Records shown below:
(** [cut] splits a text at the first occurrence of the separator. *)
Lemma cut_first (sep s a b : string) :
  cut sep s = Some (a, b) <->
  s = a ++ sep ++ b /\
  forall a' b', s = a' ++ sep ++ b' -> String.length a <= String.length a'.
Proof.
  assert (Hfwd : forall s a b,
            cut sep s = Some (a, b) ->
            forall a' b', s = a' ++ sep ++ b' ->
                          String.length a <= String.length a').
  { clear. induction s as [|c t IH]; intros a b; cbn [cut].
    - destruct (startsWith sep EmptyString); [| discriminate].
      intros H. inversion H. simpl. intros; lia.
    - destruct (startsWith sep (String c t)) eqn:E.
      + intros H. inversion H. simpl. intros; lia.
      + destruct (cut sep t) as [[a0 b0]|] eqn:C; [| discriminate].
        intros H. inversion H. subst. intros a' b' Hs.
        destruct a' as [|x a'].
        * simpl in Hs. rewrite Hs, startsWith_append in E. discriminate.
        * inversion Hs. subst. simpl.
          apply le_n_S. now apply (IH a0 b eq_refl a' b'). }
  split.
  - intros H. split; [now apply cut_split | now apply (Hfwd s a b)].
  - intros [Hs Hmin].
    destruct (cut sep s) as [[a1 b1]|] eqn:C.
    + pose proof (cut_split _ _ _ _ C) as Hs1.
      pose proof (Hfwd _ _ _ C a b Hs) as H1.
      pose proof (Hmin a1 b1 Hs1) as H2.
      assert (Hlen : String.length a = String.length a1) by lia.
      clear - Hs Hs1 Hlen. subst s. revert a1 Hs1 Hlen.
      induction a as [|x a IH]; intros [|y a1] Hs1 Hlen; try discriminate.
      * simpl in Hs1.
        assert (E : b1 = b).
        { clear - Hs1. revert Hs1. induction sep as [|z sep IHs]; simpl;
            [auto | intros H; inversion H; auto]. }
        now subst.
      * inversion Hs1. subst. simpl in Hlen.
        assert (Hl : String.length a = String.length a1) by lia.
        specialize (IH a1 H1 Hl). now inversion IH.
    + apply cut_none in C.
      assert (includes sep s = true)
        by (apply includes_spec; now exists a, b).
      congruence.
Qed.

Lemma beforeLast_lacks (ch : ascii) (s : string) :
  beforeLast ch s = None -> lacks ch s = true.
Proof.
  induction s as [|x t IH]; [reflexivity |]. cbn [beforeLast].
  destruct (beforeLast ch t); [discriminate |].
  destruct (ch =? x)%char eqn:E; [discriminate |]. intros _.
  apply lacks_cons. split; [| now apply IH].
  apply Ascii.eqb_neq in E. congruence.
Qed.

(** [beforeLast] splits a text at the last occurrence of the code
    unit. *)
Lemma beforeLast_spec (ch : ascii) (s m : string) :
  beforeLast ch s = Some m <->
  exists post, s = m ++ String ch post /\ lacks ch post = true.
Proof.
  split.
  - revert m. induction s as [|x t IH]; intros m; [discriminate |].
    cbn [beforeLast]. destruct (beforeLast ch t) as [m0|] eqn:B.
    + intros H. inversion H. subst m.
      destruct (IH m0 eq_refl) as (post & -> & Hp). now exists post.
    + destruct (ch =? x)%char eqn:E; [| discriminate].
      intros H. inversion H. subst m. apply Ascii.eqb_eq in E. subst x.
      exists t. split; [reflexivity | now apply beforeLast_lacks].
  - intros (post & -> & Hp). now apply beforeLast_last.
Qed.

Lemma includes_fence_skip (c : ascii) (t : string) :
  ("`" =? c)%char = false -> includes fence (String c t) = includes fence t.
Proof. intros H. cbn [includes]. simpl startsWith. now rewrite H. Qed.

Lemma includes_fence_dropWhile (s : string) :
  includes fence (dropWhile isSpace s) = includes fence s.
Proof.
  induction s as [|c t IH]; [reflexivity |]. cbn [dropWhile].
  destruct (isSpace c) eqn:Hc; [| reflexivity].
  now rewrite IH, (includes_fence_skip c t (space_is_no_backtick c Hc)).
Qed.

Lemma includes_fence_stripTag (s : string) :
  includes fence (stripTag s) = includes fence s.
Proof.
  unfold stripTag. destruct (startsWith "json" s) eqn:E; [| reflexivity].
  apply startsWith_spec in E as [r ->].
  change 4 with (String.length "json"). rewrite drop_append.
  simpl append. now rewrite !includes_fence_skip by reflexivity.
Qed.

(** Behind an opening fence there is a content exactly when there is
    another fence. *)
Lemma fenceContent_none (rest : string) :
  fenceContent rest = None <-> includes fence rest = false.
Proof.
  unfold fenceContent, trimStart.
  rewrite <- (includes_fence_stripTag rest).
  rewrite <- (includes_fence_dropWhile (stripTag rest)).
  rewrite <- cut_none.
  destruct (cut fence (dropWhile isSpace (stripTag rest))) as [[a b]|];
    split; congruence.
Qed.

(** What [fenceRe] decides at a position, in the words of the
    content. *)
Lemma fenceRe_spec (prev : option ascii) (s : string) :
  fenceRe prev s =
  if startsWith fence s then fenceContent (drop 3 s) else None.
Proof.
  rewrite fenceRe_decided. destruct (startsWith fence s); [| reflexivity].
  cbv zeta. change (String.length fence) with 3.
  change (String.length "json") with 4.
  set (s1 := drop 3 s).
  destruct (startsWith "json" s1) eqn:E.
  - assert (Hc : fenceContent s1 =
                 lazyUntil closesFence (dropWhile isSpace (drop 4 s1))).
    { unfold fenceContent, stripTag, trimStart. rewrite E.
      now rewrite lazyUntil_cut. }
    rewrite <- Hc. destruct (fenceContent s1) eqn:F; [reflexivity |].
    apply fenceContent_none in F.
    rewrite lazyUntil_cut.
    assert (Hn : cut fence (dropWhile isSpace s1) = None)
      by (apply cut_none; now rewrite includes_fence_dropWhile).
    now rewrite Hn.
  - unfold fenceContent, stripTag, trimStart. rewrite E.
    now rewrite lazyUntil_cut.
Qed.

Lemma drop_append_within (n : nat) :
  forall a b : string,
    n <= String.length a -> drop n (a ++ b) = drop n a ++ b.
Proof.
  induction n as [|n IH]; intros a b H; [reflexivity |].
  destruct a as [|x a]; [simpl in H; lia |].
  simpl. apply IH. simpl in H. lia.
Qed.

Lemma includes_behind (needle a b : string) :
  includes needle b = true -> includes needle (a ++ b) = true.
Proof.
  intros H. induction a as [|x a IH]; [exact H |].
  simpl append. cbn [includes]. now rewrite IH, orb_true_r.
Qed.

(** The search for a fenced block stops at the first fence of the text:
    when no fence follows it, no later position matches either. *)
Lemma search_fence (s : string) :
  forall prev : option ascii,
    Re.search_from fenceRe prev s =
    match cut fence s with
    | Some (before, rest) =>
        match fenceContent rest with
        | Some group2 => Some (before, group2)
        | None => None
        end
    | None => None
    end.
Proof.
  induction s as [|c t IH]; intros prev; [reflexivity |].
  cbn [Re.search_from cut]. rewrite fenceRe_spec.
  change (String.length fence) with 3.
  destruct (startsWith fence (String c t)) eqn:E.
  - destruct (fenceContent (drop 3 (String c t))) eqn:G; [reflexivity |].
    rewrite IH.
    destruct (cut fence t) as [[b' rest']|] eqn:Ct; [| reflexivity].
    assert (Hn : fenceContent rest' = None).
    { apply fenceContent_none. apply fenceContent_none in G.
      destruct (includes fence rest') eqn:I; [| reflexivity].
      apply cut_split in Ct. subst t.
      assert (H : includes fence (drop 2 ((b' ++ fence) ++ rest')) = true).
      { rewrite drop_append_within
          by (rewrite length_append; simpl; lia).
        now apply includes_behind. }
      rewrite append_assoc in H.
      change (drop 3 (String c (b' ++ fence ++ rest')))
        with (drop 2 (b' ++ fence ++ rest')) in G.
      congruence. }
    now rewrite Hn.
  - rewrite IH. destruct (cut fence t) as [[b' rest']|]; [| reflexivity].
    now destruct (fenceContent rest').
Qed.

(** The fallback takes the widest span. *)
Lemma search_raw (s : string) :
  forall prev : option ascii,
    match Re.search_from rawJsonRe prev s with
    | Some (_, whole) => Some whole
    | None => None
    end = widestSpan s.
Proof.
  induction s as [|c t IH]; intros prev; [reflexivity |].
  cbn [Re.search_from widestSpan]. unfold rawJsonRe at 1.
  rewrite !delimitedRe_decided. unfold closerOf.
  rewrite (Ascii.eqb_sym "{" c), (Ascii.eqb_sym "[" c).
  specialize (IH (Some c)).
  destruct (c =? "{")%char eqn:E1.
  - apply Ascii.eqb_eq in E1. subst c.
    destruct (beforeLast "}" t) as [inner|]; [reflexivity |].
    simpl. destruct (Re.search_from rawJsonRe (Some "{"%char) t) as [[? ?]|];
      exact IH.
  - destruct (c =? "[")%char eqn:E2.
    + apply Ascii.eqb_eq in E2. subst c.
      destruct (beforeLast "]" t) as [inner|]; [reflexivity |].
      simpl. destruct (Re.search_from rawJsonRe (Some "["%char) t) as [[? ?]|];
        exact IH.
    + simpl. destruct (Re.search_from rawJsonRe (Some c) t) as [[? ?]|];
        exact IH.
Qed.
End of Records shown.
Records shown below:
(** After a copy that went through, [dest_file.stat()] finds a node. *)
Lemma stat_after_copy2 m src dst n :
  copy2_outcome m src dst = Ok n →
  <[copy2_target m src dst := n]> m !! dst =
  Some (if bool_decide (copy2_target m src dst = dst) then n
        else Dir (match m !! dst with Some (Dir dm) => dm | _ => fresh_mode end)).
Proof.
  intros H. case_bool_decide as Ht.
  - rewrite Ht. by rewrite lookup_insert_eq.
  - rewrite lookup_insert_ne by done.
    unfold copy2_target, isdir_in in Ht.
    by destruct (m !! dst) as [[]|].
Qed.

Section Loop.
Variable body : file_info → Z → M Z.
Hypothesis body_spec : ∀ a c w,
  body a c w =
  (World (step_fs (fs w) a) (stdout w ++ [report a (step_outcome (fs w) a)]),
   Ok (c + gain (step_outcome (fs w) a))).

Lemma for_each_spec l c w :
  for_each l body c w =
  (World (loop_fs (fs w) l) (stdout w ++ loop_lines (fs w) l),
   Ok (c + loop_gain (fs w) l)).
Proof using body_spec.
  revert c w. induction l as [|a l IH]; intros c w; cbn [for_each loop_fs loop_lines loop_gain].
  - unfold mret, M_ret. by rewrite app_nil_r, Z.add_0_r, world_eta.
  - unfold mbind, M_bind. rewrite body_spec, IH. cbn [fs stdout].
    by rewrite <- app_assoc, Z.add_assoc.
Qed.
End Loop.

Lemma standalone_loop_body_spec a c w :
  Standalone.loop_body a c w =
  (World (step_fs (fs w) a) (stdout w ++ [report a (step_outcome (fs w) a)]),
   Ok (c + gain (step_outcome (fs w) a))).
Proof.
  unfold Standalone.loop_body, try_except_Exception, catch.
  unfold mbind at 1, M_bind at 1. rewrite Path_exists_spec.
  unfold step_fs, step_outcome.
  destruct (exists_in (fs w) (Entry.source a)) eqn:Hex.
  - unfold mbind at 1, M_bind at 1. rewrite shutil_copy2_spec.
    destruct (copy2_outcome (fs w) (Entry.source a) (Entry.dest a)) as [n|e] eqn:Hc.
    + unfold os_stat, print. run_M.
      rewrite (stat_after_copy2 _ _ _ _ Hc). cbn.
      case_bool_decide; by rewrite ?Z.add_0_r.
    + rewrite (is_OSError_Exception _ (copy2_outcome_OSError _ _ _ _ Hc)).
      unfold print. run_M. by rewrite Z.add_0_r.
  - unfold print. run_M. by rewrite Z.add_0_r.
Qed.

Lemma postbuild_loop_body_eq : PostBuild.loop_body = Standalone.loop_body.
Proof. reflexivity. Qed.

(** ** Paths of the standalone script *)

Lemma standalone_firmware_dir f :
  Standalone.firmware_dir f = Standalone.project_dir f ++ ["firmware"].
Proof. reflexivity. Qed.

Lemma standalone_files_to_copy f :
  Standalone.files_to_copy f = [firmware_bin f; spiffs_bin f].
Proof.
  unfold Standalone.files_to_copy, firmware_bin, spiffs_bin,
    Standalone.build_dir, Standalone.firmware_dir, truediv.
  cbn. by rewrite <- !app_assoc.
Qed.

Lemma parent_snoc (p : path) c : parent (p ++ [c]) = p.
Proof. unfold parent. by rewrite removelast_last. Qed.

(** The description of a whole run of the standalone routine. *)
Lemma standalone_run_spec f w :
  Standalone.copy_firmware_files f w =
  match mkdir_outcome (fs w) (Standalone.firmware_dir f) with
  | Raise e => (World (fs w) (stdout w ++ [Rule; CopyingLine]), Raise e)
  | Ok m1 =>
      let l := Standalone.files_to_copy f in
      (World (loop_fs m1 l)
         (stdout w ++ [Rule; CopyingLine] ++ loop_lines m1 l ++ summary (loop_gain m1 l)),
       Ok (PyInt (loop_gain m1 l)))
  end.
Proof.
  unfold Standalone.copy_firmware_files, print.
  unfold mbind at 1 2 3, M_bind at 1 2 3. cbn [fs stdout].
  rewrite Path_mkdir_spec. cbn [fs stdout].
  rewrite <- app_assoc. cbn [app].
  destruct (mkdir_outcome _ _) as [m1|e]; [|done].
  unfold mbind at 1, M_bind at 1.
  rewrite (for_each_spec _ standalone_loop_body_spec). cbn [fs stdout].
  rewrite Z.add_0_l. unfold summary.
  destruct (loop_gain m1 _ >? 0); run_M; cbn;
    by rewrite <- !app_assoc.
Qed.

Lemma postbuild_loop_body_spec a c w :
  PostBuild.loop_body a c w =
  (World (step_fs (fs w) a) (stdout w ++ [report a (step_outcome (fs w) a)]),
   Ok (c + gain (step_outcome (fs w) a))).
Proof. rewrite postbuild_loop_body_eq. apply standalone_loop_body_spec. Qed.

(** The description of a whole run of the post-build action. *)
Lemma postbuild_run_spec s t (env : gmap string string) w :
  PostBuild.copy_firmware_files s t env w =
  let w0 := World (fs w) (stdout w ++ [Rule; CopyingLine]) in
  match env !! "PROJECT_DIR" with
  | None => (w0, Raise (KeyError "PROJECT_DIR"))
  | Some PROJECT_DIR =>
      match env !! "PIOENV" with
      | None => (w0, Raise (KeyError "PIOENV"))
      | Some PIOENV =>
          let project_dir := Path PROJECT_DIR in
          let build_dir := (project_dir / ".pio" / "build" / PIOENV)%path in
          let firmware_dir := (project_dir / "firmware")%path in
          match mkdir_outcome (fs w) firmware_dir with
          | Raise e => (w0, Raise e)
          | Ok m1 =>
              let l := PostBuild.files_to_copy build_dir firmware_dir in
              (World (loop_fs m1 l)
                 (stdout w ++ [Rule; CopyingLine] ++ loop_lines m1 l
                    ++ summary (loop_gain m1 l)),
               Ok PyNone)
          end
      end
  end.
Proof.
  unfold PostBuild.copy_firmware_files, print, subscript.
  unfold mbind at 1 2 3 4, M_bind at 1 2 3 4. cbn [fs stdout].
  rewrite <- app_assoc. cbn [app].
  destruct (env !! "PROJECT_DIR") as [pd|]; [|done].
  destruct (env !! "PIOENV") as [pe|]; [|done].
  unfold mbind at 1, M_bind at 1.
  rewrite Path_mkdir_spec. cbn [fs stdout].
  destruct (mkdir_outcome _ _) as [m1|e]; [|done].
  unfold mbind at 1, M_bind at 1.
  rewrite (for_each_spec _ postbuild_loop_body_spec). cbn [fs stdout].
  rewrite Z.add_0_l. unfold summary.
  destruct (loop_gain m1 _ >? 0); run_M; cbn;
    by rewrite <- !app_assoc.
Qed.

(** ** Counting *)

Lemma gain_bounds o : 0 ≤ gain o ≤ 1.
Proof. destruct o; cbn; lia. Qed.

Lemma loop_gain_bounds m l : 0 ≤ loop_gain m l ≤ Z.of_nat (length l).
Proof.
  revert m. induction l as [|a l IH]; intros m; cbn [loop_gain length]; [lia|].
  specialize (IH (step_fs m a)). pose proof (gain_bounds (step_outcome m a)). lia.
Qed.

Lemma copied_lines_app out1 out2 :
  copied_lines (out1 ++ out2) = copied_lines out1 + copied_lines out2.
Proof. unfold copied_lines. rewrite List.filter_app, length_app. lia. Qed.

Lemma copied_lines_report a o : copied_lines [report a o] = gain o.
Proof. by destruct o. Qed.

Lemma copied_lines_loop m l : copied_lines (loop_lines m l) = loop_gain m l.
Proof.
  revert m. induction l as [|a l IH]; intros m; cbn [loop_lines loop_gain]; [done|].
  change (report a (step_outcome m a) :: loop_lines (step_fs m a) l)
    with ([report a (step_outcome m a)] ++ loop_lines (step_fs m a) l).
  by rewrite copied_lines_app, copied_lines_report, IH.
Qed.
End of Records shown.
• [The task] Using the entries above, return exactly the lines from the line with "(** [cut] splits" to the line with "clear - Hs Hs1", counting both of those lines.

• [Answer to this task]
(** [cut] splits a text at the first occurrence of the separator. *)
Lemma cut_first (sep s a b : string) :
  cut sep s = Some (a, b) <->
  s = a ++ sep ++ b /\
  forall a' b', s = a' ++ sep ++ b' -> String.length a <= String.length a'.
Proof.
  assert (Hfwd : forall s a b,
            cut sep s = Some (a, b) ->
            forall a' b', s = a' ++ sep ++ b' ->
                          String.length a <= String.length a').
  { clear. induction s as [|c t IH]; intros a b; cbn [cut].
    - destruct (startsWith sep EmptyString); [| discriminate].
      intros H. inversion H. simpl. intros; lia.
    - destruct (startsWith sep (String c t)) eqn:E.
      + intros H. inversion H. simpl. intros; lia.
      + destruct (cut sep t) as [[a0 b0]|] eqn:C; [| discriminate].
        intros H. inversion H. subst. intros a' b' Hs.
        destruct a' as [|x a'].
        * simpl in Hs. rewrite Hs, startsWith_append in E. discriminate.
        * inversion Hs. subst. simpl.
          apply le_n_S. now apply (IH a0 b eq_refl a' b'). }
  split.
  - intros H. split; [now apply cut_split | now apply (Hfwd s a b)].
  - intros [Hs Hmin].
    destruct (cut sep s) as [[a1 b1]|] eqn:C.
    + pose proof (cut_split _ _ _ _ C) as Hs1.
      pose proof (Hfwd _ _ _ C a b Hs) as H1.
      pose proof (Hmin a1 b1 Hs1) as H2.
      assert (Hlen : String.length a = String.length a1) by lia.
      clear - Hs Hs1 Hlen. subst s. revert a1 Hs1 Hlen.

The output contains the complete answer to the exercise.